Aku heran bagaimana dia bisa lebih banyak bicara dari biasanya. Kalau ini hari-hari normal, biasanya dia membuat lelucon, tetapi aku merasa ini berbeda, jadi aku bertanya, “Boleh aku tahu kenapa kau menyelamatkanku?”
Dia tersenyum, sekilas terlihat begitu tulus, tetapi auranya memancar begitu pilu, seolah dia tengah mengingat momen paling indah—tetapi juga menyedihkan. “Kau mau tahu sesuatu yang jahat? Aku bukan menyelamatkanmu.”
Aku tersinggung, tetapi berusaha menerima itu. “Lalu?”
“Aku menyelamatkan harapan.” Kali ini dia tersenyum, yang benar-benar ditujukan padaku. “Kau tahu, Forlan? Aku kesepian. Aku seperti dilahirkan menjadi petarung garis depan, yang hanya diprogram untuk menyelamatkan apa yang harus kuselamatkan, bertarung untuk semua yang harus kubela, dan melindungi sebanyak yang harus kulindungi. Aku tidak sempat memikirkan semua yang dirasakan orang-orang. Sesuatu seperti memiliki orang yang kusayangi, menggantung harapan pada orang-orang yang ingin memilikiku—aku tidak pernah merasakan itu.”
Aku ingin membalas, tetapi entah bagaimana benakku melarang. Barangkali aku berusaha mengenyahkan keheranan seolah dia seperti nenek-nenek yang sudah hidup puluhan tahun—memiliki penyesalan teramat dalam sampai dikutuk menjadi anak kecil yang bisa mengulang kehidupannya.
“Aku bukan harapan,” kataku.
“Bukan kau yang berhak memutuskan, tapi aku.”
“Itu tidak masuk akal.”
“Saat aku melihatmu,” kenangnya, “aku merasa sudah melakukan kesalahan besar. Aku tidak yakin siapa yang harus kubela. Aku tidak yakin kenapa aku sudah mengorbankan banyak hal. Dan kupikir aku muak melihat orang-orang idiot seperti menguasai tempat yang harusnya penuh cahaya. Jadi, aku menyelamatkanmu, yang aku tahu kau juga akan memberiku sebanyak yang kumau.”

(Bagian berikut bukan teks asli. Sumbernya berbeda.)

(** C26. The tables of handlers, whatever calls were made on whatever cores: a
    registration succeeds exactly for a vector that is neither reserved nor taken on
    that core; the mask holds exactly the vectors whose last registration wanted an
    EOI; an interrupt runs the handler last registered on its core, or none while
    EOIs are drained and the vector was never given precedence, acknowledges it
    exactly if wanted, counts itself in and out, and panics exactly if nobody
    handled it and no drained EOI was wanted. *)
Theorem interrupts_correct hist s : reached hist s →
  (∀ c ints id h e, s.1 !! c = Some ints → (∃ s', apply_op (Register c id h e) s = Ok s') ↔ free hist c id) ∧
  (∀ v, 0 ≤ v < 256 → mask_at (eoi_bitmask s.2) (Z.to_nat v) = eoi_of v hist) ∧
  (∀ c ints v k, s.1 !! c = Some ints → 0 ≤ v < 256 → 0 ≤ interrupt_depth k < 2 ^ 64 - 1 → 0 ≤ exception_depth k < 2 ^ 64 - 1 →
     interrupt_entry call eoi v (Some ints) s.2 k = (w ← entry_spec hist c v (world k); Ok (with_world w k))).
Proof.
  intros Hr%reached_says. split_and!.
  - intros c ints id h e Hc. cbn [apply_op]. unfold on_core. rewrite Hc. cbn [unwrap mbind res_bind].
    destruct (register_says hist s c ints id h e Hr Hc) as [[-> Hn]|[Hf ->]]; cbn [mbind res_bind].
    + split; [by intros [? ?]|done].
    + split; [done|]. intros _. by eexists.
  - intros v Hv. destruct (sy_eoi _ _ Hr) as [Hl He]. unfold eoi_bitmask. rewrite mask_bits by lia. by rewrite He.
  - intros c ints v k Hc Hv Hi He. unfold interrupt_entry. destruct (enter_leave v k Hi He) as (k' & -> & Hw & Hlv). cbn [mbind res_bind].
    destruct (sy_prec _ _ Hr) as [_ Hp]. destruct (sy_eoi _ _ Hr) as [_ Heoi]. destruct (sy_core _ _ Hr _ _ Hc) as [_ Hd].
    rewrite (index_lookup _ _ _ (Hp v Hv)). cbn [mbind res_bind]. rewrite (sy_drain _ _ Hr). unfold entry_spec, served.
    rewrite (index_lookup _ _ _ (Heoi v Hv)).
    assert (k' = with_world (world k) k') as Ek by (unfold with_world; rewrite <-Hw; by destruct k').
    destruct (negb (draining hist) || precedence_of v hist); cbn [unwrap mbind res_bind].
    + rewrite (index_lookup _ _ _ (Hd v Hv)). cbn [mbind res_bind]. destruct (handler_of c v hist) as [h|]; cbn [mbind res_bind].
      * rewrite Hw. destruct (call h v (world k)) as [[handled w]| | |]; cbn [mbind res_bind]; try done. unfold acked.
        destruct (eoi_of v hist), (draining hist), handled; cbn [andb orb mbind res_bind]; try done; rewrite ?with_world_twice, ?world_with; apply Hlv.
      * unfold acked. rewrite Ek.
        destruct (eoi_of v hist), (draining hist); cbn [andb orb mbind res_bind]; try done; rewrite ?with_world_twice, ?world_with; apply Hlv.
    + unfold acked. rewrite Ek.
      destruct (eoi_of v hist), (draining hist); cbn [andb orb mbind res_bind]; try done; rewrite ?with_world_twice, ?world_with; apply Hlv.
Qed.
End handlers.

(** * A core with a timer *)
Module SampleInterrupts.

Definition stubs : list Z := (λ i, 0x200000 + 16 * i) <$> seqZ 0 256.
Lemma stubs_fit : Forall (fits 64) stubs.
Proof.
  apply Forall_fmap, Forall_seqZ. intros i Hi. unfold fits, compose. lia.
Qed.

Lemma processor_tables_correct_witness :
  ∃ ints st', init 0x38 0x30 0x123456789000 0x80000 stubs 1%nat 2%nat Statics_new None = Ok (ints, st') ∧
    gate_at (concat (entry_bytes <$> idt ints)) 8 = mkGate 0x200080 0x38 1 0xE 0 true ∧
    dispatch ints !! 14%nat = Some (Some 2%nat).
Proof.
  destruct (processor_tables_correct 0x38 0x30 0x123456789000 0x80000 stubs 1%nat 2%nat Statics_new)
    as (ints & st' & Hi & Hg & _ & _ & _ & _ & Hd & _);
    [unfold fits; lia|unfold fits; lia|done|done|unfold fits; lia|lia|vm_compute; done|done|exact stubs_fit|done|done|done|].
  exists ints, st'. split; [exact Hi|]. split; [exact (Hg 8%nat 0x200080 eq_refl)|]. by rewrite Hd.
Defined.

(** Handlers are numbers, the world is the trace of what was done. *)
Definition call (h : nat) (v : Z) (w : list Z) : res unit (bool * list Z) := Ok (negb (h =? 0)%nat, w ++ [v]).
Definition eoi (w : list Z) : list Z := w ++ [-1].
Definition core0 : Ints nat := mkInts (replicate 256 None) Tss_default [] [].
Definition tables0 : Tables := ({[0 := core0]}, Statics_new).
Definition history : list (@Op nat) := [Drain; Register 0 SoftRebootTimer 7%nat true; RegisterPrecedent 0 PageFault 0%nat false].
Definition tables : Tables :=
  match (s ← apply_op (RegisterPrecedent 0 PageFault 0%nat false) tables0; s ← apply_op (Register 0 SoftRebootTimer 7%nat true) s;
         apply_op Drain s) with Ok s => s | _ => tables0 end.
Lemma tables_reached : reached history tables.
Proof.
  eapply reached_op; [eapply reached_op; [eapply reached_op; [apply (reached_fresh tables0)|reflexivity]|reflexivity]|reflexivity].
  split; [done|]. intros c ints. cbn [fst tables0]. rewrite lookup_singleton_Some. by intros [_ <-].
Qed.

Lemma interrupts_correct_witness :
  mask_at (eoi_bitmask tables.2) 32 = true ∧
  ∃ ints, tables.1 !! 0 = Some ints ∧
    interrupt_entry call eoi 32 (Some ints) tables.2 (mkCore 0 0 [5]) = Ok (mkCore 0 0 [5; -1]) ∧
    interrupt_entry call eoi 14 (Some ints) tables.2 (mkCore 0 0 [5]) = Panic.
Proof.
  destruct (interrupts_correct call eoi history tables tables_reached) as (_ & Hm & He).
  split; [exact (Hm 32 ltac:(lia))|]. eexists. split; [reflexivity|]. split.
  - rewrite (He 0 _ 32 (mkCore 0 0 [5])); [reflexivity|reflexivity|lia|cbn; lia|cbn; lia].
  - rewrite (He 0 _ 14 (mkCore 0 0 [5])); [reflexivity|reflexivity|lia|cbn; lia|cbn; lia].
Defined.

End SampleInterrupts.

“Apa?” sahutku. “Apa yang bisa kuberikan padamu?”
Aza menatapku layaknya menemukan apa yang dia inginkan. Dia terlihat begitu dekat, tetapi juga begitu jauh. “Kedamaian.”
Aku menggeleng. “Aku tidak mengerti.”
“Kau pasti mengerti.” Sorot mata penuh binar pilu itu kembali melihat hutan pinus. “Menyelamatkanmu. Kurasa itu hal terbaik yang pernah kulakukan. Forlan, aku sungguh bahagia bertemu denganmu.”
Angin berembus.
Tirai keheningan menutup pembicaraan kami.
Atau lebih tepatnya, aku tidak tahu apa yang harus kukatakan. Sejauh kami tinggal bersama, Aza belum pernah seterbuka ini. Dia jarang menjawab pertanyaan yang menyinggung tentang dirinya. Dia tidak pernah banyak bercerita semua yang pernah dia alami—meski aku yakin usia kami benar-benar hanya terpaut dua atau tiga tahun. Dan aku tahu tiga tahun bukan waktu yang bisa membuat dia terkesan begitu dewasa—tetapi dia pernah menyinggung perang, dan kurasa bukan hal yang mustahil kalau dia punya kenangan buruk. Kurasa aku mengerti mengapa dia bisa seperti ini: dia sudah melihat banyak hal buruk dalam masa kecilnya.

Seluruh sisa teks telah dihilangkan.